▶ [WHAT NEEDS TO BE DONE] Retype, word for word, every line of the records below starting at the one that contains "c ∉ required_semantic a ∧" and ending at the one that contains "pose proof (py_sorted_Permutation"; include both of those lines and nothing more.

___ RECORDS ___

(* @src runtime_v1/provider_routes/lease_store.py:276-293 ProviderRouteLeaseStore.mark_recovery *)
Definition mark_read (now : Z) (lease_id lease_token recovery_status : string)
    (details : option dict) (t : table) : Plan ProviderRouteLease :=
  match find_row lease_id t with
  | None => refuse_lease "stale_lease_token" "invalid lease token"
  | Some r =>
      if row_token r != lease_token then refuse_lease "stale_lease_token" "invalid lease token"
      else
        let details := match details with
                       | Some ((_ :: _) as d) => json_dict (dict_update (row_details r) d)
                       | _ => row_details r
                       end in
        if clears_active recovery_status then
          assign_row r (rerow "expired" None (row_expires r) (row_heartbeat r) (Some now)
                          (Some recovery_status) details r)
        else
          assign_row r (rerow (row_status r) (row_marker r) (row_expires r) (row_heartbeat r)
                          (row_released r) (Some recovery_status) details r)
  end.
(* @src runtime_v1/provider_routes/lease_store.py:276-293 ProviderRouteLeaseStore.mark_recovery *)
Definition db_mark_recovery (now : Z) (lease_id lease_token recovery_status : string)
    (details : option dict) : M table ProviderRouteLease :=
  session (mark_read now lease_id lease_token recovery_status details).

(* @src runtime_v1/provider_routes/lease_store.py:171-176 ProviderRouteLeaseStore.get *)
Definition db_get (lease_id : string) (t : table) : option ProviderRouteLease :=
  _row_to_lease <$> find_row lease_id t.
(* ===== verification/DeliveryProofs.v ===== *)
(** * Delivery: lemmas and properties

    The outbox stays bounded, unambiguous and readable; a flush deletes what was
    acknowledged and nothing else; no envelope is handed to the transport more often than
    half its attempts. *)

From Stdlib Require Import SpecFloat.
From S2P Require Import Prelude Privacy Delivery.

(** ** Dictionaries read back from JSON *)

Lemma dict_get_perm {V} k (d1 d2 : list (string * V)) :
  NoDup (dict_keys d1) → d1 ≡ₚ d2 → dict_get k d1 = dict_get k d2.
Proof.
  intros Hn Hp. assert (NoDup (dict_keys d2)) as Hn2.
  { unfold dict_keys in *. by rewrite <- Hp. }
  destruct (dict_get k d1) as [v|] eqn:H1.
  - symmetry. apply dict_elem_get; [done|]. rewrite <- Hp. by apply dict_get_Some_elem.
  - symmetry. apply dict_get_None. apply dict_get_None in H1. unfold dict_keys in *.
    by rewrite <- Hp.
Qed.

Lemma json_dict_get k d :
  NoDup (dict_keys d) → dict_get k (json_dict d) = json_norm <$> dict_get k d.
Proof.
  intros Hn. unfold json_dict. rewrite <- (dict_get_perm k ((λ '(k, x), (k, json_norm x)) <$> d)).
  - clear Hn. induction d as [|[k' x] d IH]; simpl; [done|]. by case_bool_decide.
  - clear k. unfold dict_keys in *. rewrite <- list_fmap_compose.
    erewrite list_fmap_ext; [exact Hn|]. by intros i [k x] _.
  - by rewrite py_sorted_Permutation.
Qed.

Section read_back.
Context `{PyLib}.
(** The text of a time reads back. *)
Context (iso_law : ∀ t, fromisoformat (isoformat t) = Some t).

(** What an envelope reads back as: its payload as JSON keeps it, its key filled in. *)
Definition stored_form (e : DeliveryEnvelope) : DeliveryEnvelope :=
  {| envelope_id := envelope_id e; kind := kind e; sequence := sequence e;
     observed_at := observed_at e; publisher := publisher e;
     payload := json_dict (payload e); payload_hash := payload_hash e;
     schema_version := schema_version e; transport_version := transport_version e;
     signature := signature e; key_id := key_id e;
     signature_algorithm := signature_algorithm e; idempotency_key := envelope_key e |}.

Lemma read_ostr_ostr o : read_ostr (json_norm (ostr o)) = Ok o.
Proof. by destruct o. Qed.

Lemma read_publisher_stored p :
  read_publisher (json_dict (PublisherIdentity_as_dict p)) = Ok p.
Proof.
  unfold read_publisher, get_or, dget.
  rewrite !json_dict_get by (apply (bool_decide_unpack _); reflexivity).
  simpl. rewrite read_ostr_ostr. by destruct p.
Qed.

Lemma as_dict_keys e : NoDup (dict_keys (DeliveryEnvelope_as_dict e)).
Proof. apply (bool_decide_unpack _). reflexivity. Qed.

Lemma DeliveryKind_of_value k : DeliveryKind_of (DeliveryKind_value k) = Ok k.
Proof. by destruct k. Qed.

Lemma DeliveryAckStatus_of_value s : DeliveryAckStatus_of (DeliveryAckStatus_value s) = Ok s.
Proof. by destruct s. Qed.

Lemma read_dict_stored d : read_dict (py_or (json_norm (PDict d)) (PDict [])) = Ok (json_dict d).
Proof. unfold py_or. change (json_norm (PDict d)) with (PDict (json_dict d)). by destruct (json_dict d). Qed.

#[local] Arguments json_norm : simpl never.
#[local] Arguments json_dict : simpl never.
#[local] Arguments PublisherIdentity_as_dict : simpl never.
#[local] Arguments read_publisher : simpl never.

Lemma read_envelope_stored e :
  read_envelope (json_dict (DeliveryEnvelope_as_dict e)) = Ok (stored_form e).
Proof.
  unfold read_envelope, item, get_or, dget.
  rewrite !json_dict_get by apply as_dict_keys. simpl.
  rewrite !read_dict_stored. simpl. rewrite DeliveryKind_of_value. simpl.
  unfold read_time. rewrite iso_law. simpl. 
  match goal with |- context [read_publisher ?d] =>
    change d with (json_dict (PublisherIdentity_as_dict (publisher e))) end.
  rewrite read_publisher_stored. simpl.
  rewrite !read_ostr_ostr. simpl. unfold stored_form.
  destruct (decide (envelope_key e = "")) as [Hk|Hk].
  - rewrite bool_decide_eq_true_2 by done. simpl. rewrite Hk. unfold envelope_key in Hk.
    destruct (decide (idempotency_key e = "")) as [Hi|Hi].
    + rewrite bool_decide_eq_true_2 in Hk by done. by rewrite Hk.
    + by rewrite bool_decide_eq_false_2 in Hk.
  - by rewrite bool_decide_eq_false_2.
Qed.
End read_back.

(** ** The rows of the outbox *)

Abbreviation ids l := (fmap (M := list) ob_id l) (only parsing).
Abbreviation keys l := (fmap (M := list) ob_key l) (only parsing).
Abbreviation seqs l := (fmap (M := list) ob_sequence l) (only parsing).

Lemma row_of_id_Some id l r : row_of_id id l = Some r → r ∈ l ∧ ob_id r = id.
Proof.
  unfold row_of_id. destruct (list_find _ _) as [[i r']|] eqn:Hf; simpl; [|done].
  intros [= <-]. apply list_find_Some in Hf as (Hl & ? & _).
  split; [by eapply list_elem_of_lookup_2|done].
Qed.

Lemma row_of_id_None id l : row_of_id id l = None ↔ id ∉ ids l.
Proof.
  unfold row_of_id. destruct (list_find _ _) as [[i r']|] eqn:Hf; simpl; split; try done.
  - apply list_find_Some in Hf as (Hl & Hid & _). intros Hni. destruct Hni.
    apply list_elem_of_fmap. exists r'. split; [done|by eapply list_elem_of_lookup_2].
  - apply list_find_None in Hf. intros _ [r [-> Hr]]%list_elem_of_fmap.
    by rewrite Forall_forall in Hf; apply (Hf r Hr).
Qed.

Lemma row_of_id_unique r l : NoDup (ids l) → r ∈ l → row_of_id (ob_id r) l = Some r.
Proof.
  intros Hn Hr. destruct (row_of_id (ob_id r) l) as [r'|] eqn:Hf.
  - apply row_of_id_Some in Hf as [Hr' Hid]. f_equal.
    apply list_elem_of_lookup in Hr as [i Hi]. apply list_elem_of_lookup in Hr' as [j Hj].
    assert (i = j); [|congruence].
    eapply (NoDup_lookup _ _ _ (ob_id r) Hn); rewrite list_lookup_fmap;
      [by rewrite Hi|by rewrite Hj; simpl; rewrite Hid].
  - apply row_of_id_None in Hf. destruct Hf. by apply list_elem_of_fmap_2.
Qed.

Lemma row_of_key_cases key l :
  (∃ r, row_of_key key l = Some r ∧ r ∈ l ∧ ob_key r = key) ∨
  row_of_key key l = None ∧ key ∉ keys l.
Proof.
  unfold row_of_key. destruct (list_find _ _) as [[i r]|] eqn:Hf; simpl; [left|right].
  - apply list_find_Some in Hf as (Hl & ? & _). exists r.
    split_and!; [done|by eapply list_elem_of_lookup_2|done].
  - split; [done|]. apply list_find_None in Hf. intros [r [-> Hr]]%list_elem_of_fmap.
    by rewrite Forall_forall in Hf; apply (Hf r Hr).
Qed.

(** Rows in the order of their sequence numbers are already sorted. *)
Lemma py_sorted_id {A} (leb : A → A → bool) l :
  StronglySorted (λ a b, leb a b = true) l → py_sorted leb l = l.
Proof.
  induction 1 as [|x l _ IH Hx]; simpl; [done|]. fold (py_sorted leb l). rewrite IH.
  destruct l as [|y l]; simpl; [done|]. apply Forall_cons in Hx as [-> _]. done.
Qed.

Lemma sorted_rows l : StronglySorted Z.lt (seqs l) → StronglySorted (λ a b, ob_leb a b = true) l.
Proof.
  induction l as [|r l IH]; simpl; [constructor|].
  intros [Hs Hf]%StronglySorted_inv. constructor; [by apply IH|].
  rewrite Forall_fmap in Hf. eapply Forall_impl; [exact Hf|]. intros x Hx. simpl in Hx.
  apply Z.leb_le. lia.
Qed.

Lemma sublist_Forall {A} (P : A → Prop) l1 l2 :
  l1 `sublist_of` l2 → Forall P l2 → Forall P l1.
Proof.
  induction 1; [done| |]; intros Hf; apply Forall_cons in Hf as [? ?]; [constructor|]; auto.
Qed.

Lemma StronglySorted_sublist {A} (R : A → A → Prop) l1 l2 :
  l1 `sublist_of` l2 → StronglySorted R l2 → StronglySorted R l1.
Proof.
  induction 1 as [|x l1 l2 Hl IH|x l1 l2 Hl IH]; intros Hs; [constructor| |].
  - apply StronglySorted_inv in Hs as [Hs Hf]. constructor; [by apply IH|].
    by eapply sublist_Forall.
  - apply StronglySorted_inv in Hs as [Hs _]. by apply IH.
Qed.

Lemma StronglySorted_app_1 l x :
  StronglySorted Z.lt l → Forall (λ y, y < x)%Z l → StronglySorted Z.lt (l ++ [x]).
Proof.
  induction 1 as [|y l Hl IH Hy]; simpl; intros Hf; [repeat constructor|].
  apply Forall_cons in Hf as [Hyx Hf]. constructor; [by apply IH|].
  apply Forall_app. split; [done|by repeat constructor].
Qed.

Lemma filter_other_id r l :
  NoDup (ids (r :: l)) → filter (λ x, ob_id x ≠ ob_id r) (r :: l) = l.
Proof.
  intros [Hni Hn]%NoDup_cons. rewrite filter_cons_False by (intros []; done).
  clear Hn. induction l as [|x l IH]; [done|].
  rewrite filter_cons_True by set_solver. f_equal. apply IH. set_solver.
Qed.

(** Compaction keeps the newest rows. *)
Lemma compact_loop_spec fuel max l :
  (0 ≤ max)%Z → length l ≤ fuel → NoDup (ids l) → StronglySorted Z.lt (seqs l) →
  compact_loop fuel max l = drop (length l - Z.to_nat max) l.
Proof.
  intros Hmax. revert l. induction fuel as [|fuel IH]; intros l Hf Hn Hs; simpl.
  { by destruct l; simpl in *; [|lia]. }
  destruct (Z.leb_spec (Z.of_nat (length l)) max) as [Hle|Hgt].
  { by replace (length l - Z.to_nat max) with 0 by lia. }
  rewrite py_sorted_id by by apply sorted_rows.
  destruct l as [|r l]; [done|]. rewrite filter_other_id by done.
  assert (NoDup (ids l)) as Hn' by by apply NoDup_cons in Hn as [_ ?].
  assert (StronglySorted Z.lt (seqs l)) as Hs'.
  { change (StronglySorted Z.lt (ob_sequence r :: seqs l)) in Hs.
    by apply StronglySorted_inv in Hs as [? _]. }
  simpl in Hf, Hgt. rewrite IH by (done || lia).
  replace (length (r :: l) - Z.to_nat max) with (S (length l - Z.to_nat max))
    by (simpl; lia). done.
Qed.

(** ** The invariant *)

Section delivery_lemmas.
Context `{PyLib}.
Context (iso_law : ∀ t, fromisoformat (isoformat t) = Some t).
Context (uuid_inj : Inj (=) (=) uuid_str).
Context (sign_bytes : string → string → res string) (pub : RuntimeDeliveryPublisher).
(** The bounds the outbox and the worker were made with. *)
Context (limit attempts : Z).
(** What is required is asked for by one matching rule, and what is optional or derived by
    some matching rule (or the privacy of the prompt); the class is that rule's. *)
Theorem analyse_sound prompt metadata :
  let a := analyse prompt metadata in
  (task_class a = TC_UNKNOWN ∧ required_semantic a = ∅ ∧
     derived_execution_capabilities a = ∅ ∧ matching_rules prompt = []) ∨
  ∃ p, p ∈ matching_rules prompt ∧ task_class a = tr_class p ∧
    required_semantic a = tr_semantic p ∧ estimated_complexity a = tr_complexity p ∧
    (∀ c, c ∈ derived_execution_capabilities a →
       ∃ r, r ∈ matching_rules prompt ∧ c ∈ tr_exec r) ∧
    (∀ c, c ∈ optional_semantic a →
       c ∉ required_semantic a ∧
       ((c = LOCAL_ONLY ∧ privacy_required a = true) ∨
        ∃ r, r ∈ matching_rules prompt ∧ c ∈ tr_semantic r)).
Proof.
  unfold analyse. destruct (py_sorted rule_geb (matching_rules prompt)) as [|p rest] eqn:E.
  { left. simpl. split_and!; [done..|].
    pose proof (py_sorted_Permutation rule_geb (matching_rules prompt)) as Hp.
    rewrite E in Hp. by apply Permutation_nil_l in Hp. }
  right. destruct (ranked_rules _ _ _ E) as [Hel Hge]. exists p.
  assert (p ∈ matching_rules prompt) as Hpin by (apply Hel; set_solver). simpl.
  assert (LOCAL_ONLY ∉ tr_semantic p) as Hloc.
  { apply elem_of_matching in Hpin as [Hpin _]. clear -Hpin.
    repeat (apply elem_of_cons in Hpin as [->|Hpin]; [simpl; set_solver|]). set_solver. }
  split_and!; [done..| |].
  - intros c Hc. rewrite (fold_union_spec tr_exec) in Hc.
    destruct Hc as [?|(r & ? & ?)]; [by exists p|]. exists r. split; [|done]. apply Hel. set_solver.
  - intros c. destruct (bool_decide _ || _); simpl; rewrite ?elem_of_union, ?elem_of_singleton,
      (fold_union_spec (λ r, tr_semantic r ∖ tr_semantic p)).
    + intros [[?|(r & ? & ?)]| ->]; [set_solver| |by auto].
      split; [set_solver|]. right. exists r. split; [apply Hel|]; set_solver.
    + intros [?|(r & ? & ?)]; [set_solver|].
      split; [set_solver|]. right. exists r. split; [apply Hel|]; set_solver.
Qed.
(** Why the guards of [score_route] turn a route down, in their order. *)
(* @src runtime_v1/execution_routing/capability_routing/scoring.py:84-129 score_route *)
Definition route_rejection (h : HarnessProfile) (task : TaskAnalysis) (policy : RoutingPolicy)
    (c : option ConnectorProfile) (m : option ModelProfile) (subscription_ok quota_ok : bool) :
    option string :=
  let match_ := (harness_capability_match h (required_semantic task)).1 in
  let missing := (harness_capability_match h (required_semantic task)).2 in
  let soft_classes := ["unknown"; "quick_question"; "planning"; "documentation"] in
  let allow_partial :=
    (TaskClass_value (task_class task) in? soft_classes) && fle (flit 5 1) match_ in
  if negb (missing == ∅) && negb allow_partial && flt match_ (num 1)
  then Some "capability_mismatch"
  else if str_in_vals (hp_id h) (denied_harnesses policy) then Some "harness_denied"
  else if match c with Some c => str_in_vals (cp_id c) (denied_connectors policy)
          | None => false end then Some "connector_denied"
  else if match m with Some m => str_in_vals (mp_id m) (denied_models policy)
          | None => false end then Some "model_denied"
  else if negb subscription_ok then Some "subscription_unavailable"
  else if negb quota_ok then Some "quota_exhausted"
  else if (privacy_required task || prefer_local policy ||
           (LOCAL_ONLY in? required_semantic task)) &&
          match c with Some c => negb (cp_local c) && (cp_privacy c != "local")
          | None => false end then Some "privacy_requires_local"
  else if avoid_paid_apis policy &&
          match c with Some c => cp_pricing_tier c in? ["standard"; "premium"]
          | None => false end then Some "avoid_paid_apis"
  else if match max_cost policy, m with Some x, Some m => flt x (mp_cost m)
          | _, _ => false end then Some "max_cost_exceeded"
  else None.

(** [x += ...] when the condition holds. *)
Definition plus_if (b : bool) (x d : spec_float) : spec_float := if b then fadd x d else x.
Definition opt {A B} (o : option A) (d : B) (f : A → B) : B :=
  match o with Some a => f a | None => d end.

Section components_of_a_score.
Context (h : HarnessProfile) (task : TaskAnalysis).
Context (c : option ConnectorProfile) (m : option ModelProfile).

(* @src runtime_v1/execution_routing/capability_routing/scoring.py:139-142 score_route *)
Definition quota_score : spec_float :=
  match c with
  | Some {| cp_quota_remaining_fraction := Some f |} => fmul (num 10) f
  | _ => num 10
  end.

(* @src runtime_v1/execution_routing/capability_routing/scoring.py:144-151 score_route *)
Definition quality_score : spec_float :=
  let quality := fmul (hp_quality h) (num 15) in
  opt m quality (λ m,
    let quality := fadd quality
      (fadd (fadd (fmul (mp_coding m) (num 8)) (fmul (mp_reasoning m) (num 8)))
            (fmul (mp_tool_use m) (num 4))) in
    let quality := plus_if (VISION in? required_semantic task) quality
      (fmul (mp_vision m) (num 6)) in
    plus_if (REASONING in? required_semantic task) quality (fmul (mp_reasoning m) (num 5))).
(** A result with the locals as they are. *)
Definition finished (ok : bool) (eid backend_id harness_id message : string) (output : dict)
    (failure_class : option string) (usage : dict) (evidence_refs : list string)
    (verification : dict) (status : ExecutionStatus) (attempted : list string)
    (decision : ExecutionDecision) (l : Locals) : RoutedResult :=
  {| rr_result :=
       {| xr_ok := ok; xr_execution_id := eid; xr_backend_id := backend_id;
          xr_harness_id := harness_id; xr_message := message; xr_output := output;
          xr_failure_class := failure_class; xr_usage := usage;
          xr_evidence_refs := evidence_refs; xr_candidate_verification := [];
          xr_restore_status := None; xr_verification := verification |};
     rr_status := status; rr_attempted_backends := attempted; rr_decision := Some decision;
     rr_audits := BackendAuditEvent_as_dict <$> lo_audits l;
     rr_attempts := ExecutionAttemptRecord_as_dict <$> lo_attempts l |}.

(** The [try] block: prepare, validate, execute, and what follows from the result. *)
(* @src runtime_v1/execution_routing/router.py:505-582 ExecutionRouter.execute_with_fallback *)
Definition run_backend (intent : ExecutionIntent) (decision : ExecutionDecision)
    (backend_id : string) (backend : ExecutionBackend W) (attempt : ExecutionAttemptRecord) :
    M Run turn :=
  let eid := it_execution_id intent in
  let harness := Some (ed_selected_harness_id decision) in
  audit "backend.preparing" eid backend_id harness None [];;
  prepared ← await (be_prepare backend intent decision);
  await (be_validate backend intent decision);;
  audit "backend.ready" eid backend_id harness None [];;
  audit "execution.started" eid backend_id harness None [];;
  result ← await (be_execute backend intent decision (Some prepared));
  let failure := _parse_failure (xr_failure_class result) in
  record_attempt attempt (if xr_ok result then "succeeded" else "failed")
    (xr_failure_class result) None (xr_usage result) (xr_evidence_refs result);;
  audit (if xr_ok result then "backend.completed" else "backend.failed") eid backend_id harness
    (Some (xr_message result)) [];;
  if xr_ok result then
    await (on_cancel (clear eid));;
    l ← locals;
    mret (Return (finished true eid backend_id (ed_selected_harness_id decision)
      (xr_message result) (xr_output result) None (xr_usage result) (xr_evidence_refs result)
      (xr_verification result) ES_SUCCEEDED (lo_attempted l) decision l))
  else
    locally (set_last (xr_message result) failure);;
    if may_fallback failure then
      audit "backend.fallback" eid backend_id None (Some (xr_message result)) [];;
      mret Continue
    else mret Break.

(** [except Exception as exc]. *)
(* @src runtime_v1/execution_routing/router.py:583-613 ExecutionRouter.execute_with_fallback *)
Definition attempt_raised (intent : ExecutionIntent) (backend_id : string)
    (attempt : ExecutionAttemptRecord) (e : exn) : M Run turn :=
  let eid := it_execution_id intent in
  if negb (is_Exception e) then raise e
  else
    locally (set_last (exn_msg e) PREPARATION_FAILURE);;
    record_attempt attempt "failed" (Some (ExecutionFailureClass_value PREPARATION_FAILURE))
      (Some (exn_class e)) [] [];;
    audit "backend.failed" eid backend_id None (Some (exn_class e))
      [("error", PStr (str_take 200 (exn_msg e)))];;
    if may_fallback PREPARATION_FAILURE then
      audit "backend.fallback" eid backend_id None (Some (exn_class e)) [];;
      mret Continue
    else mret Break.

(** [finally]: the cleanup runs whatever happened; its own exceptions are dropped. *)
(* @src runtime_v1/execution_routing/router.py:614-618 ExecutionRouter.execute_with_fallback *)
Definition with_cleanup {A} (cleanup : M Run unit) (m : M Run A) : M Run A := λ s,
  let '(r, s) := m s in
  match cleanup s with
  | (Raise e, s) => if is_Exception e then (r, s) else (Raise e, s)
  | (Ok _, s) => (r, s)
  end.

___

▶ [ANSWER TO THE EXERCISE]
       c ∉ required_semantic a ∧
       ((c = LOCAL_ONLY ∧ privacy_required a = true) ∨
        ∃ r, r ∈ matching_rules prompt ∧ c ∈ tr_semantic r)).
Proof.
  unfold analyse. destruct (py_sorted rule_geb (matching_rules prompt)) as [|p rest] eqn:E.
  { left. simpl. split_and!; [done..|].
    pose proof (py_sorted_Permutation rule_geb (matching_rules prompt)) as Hp.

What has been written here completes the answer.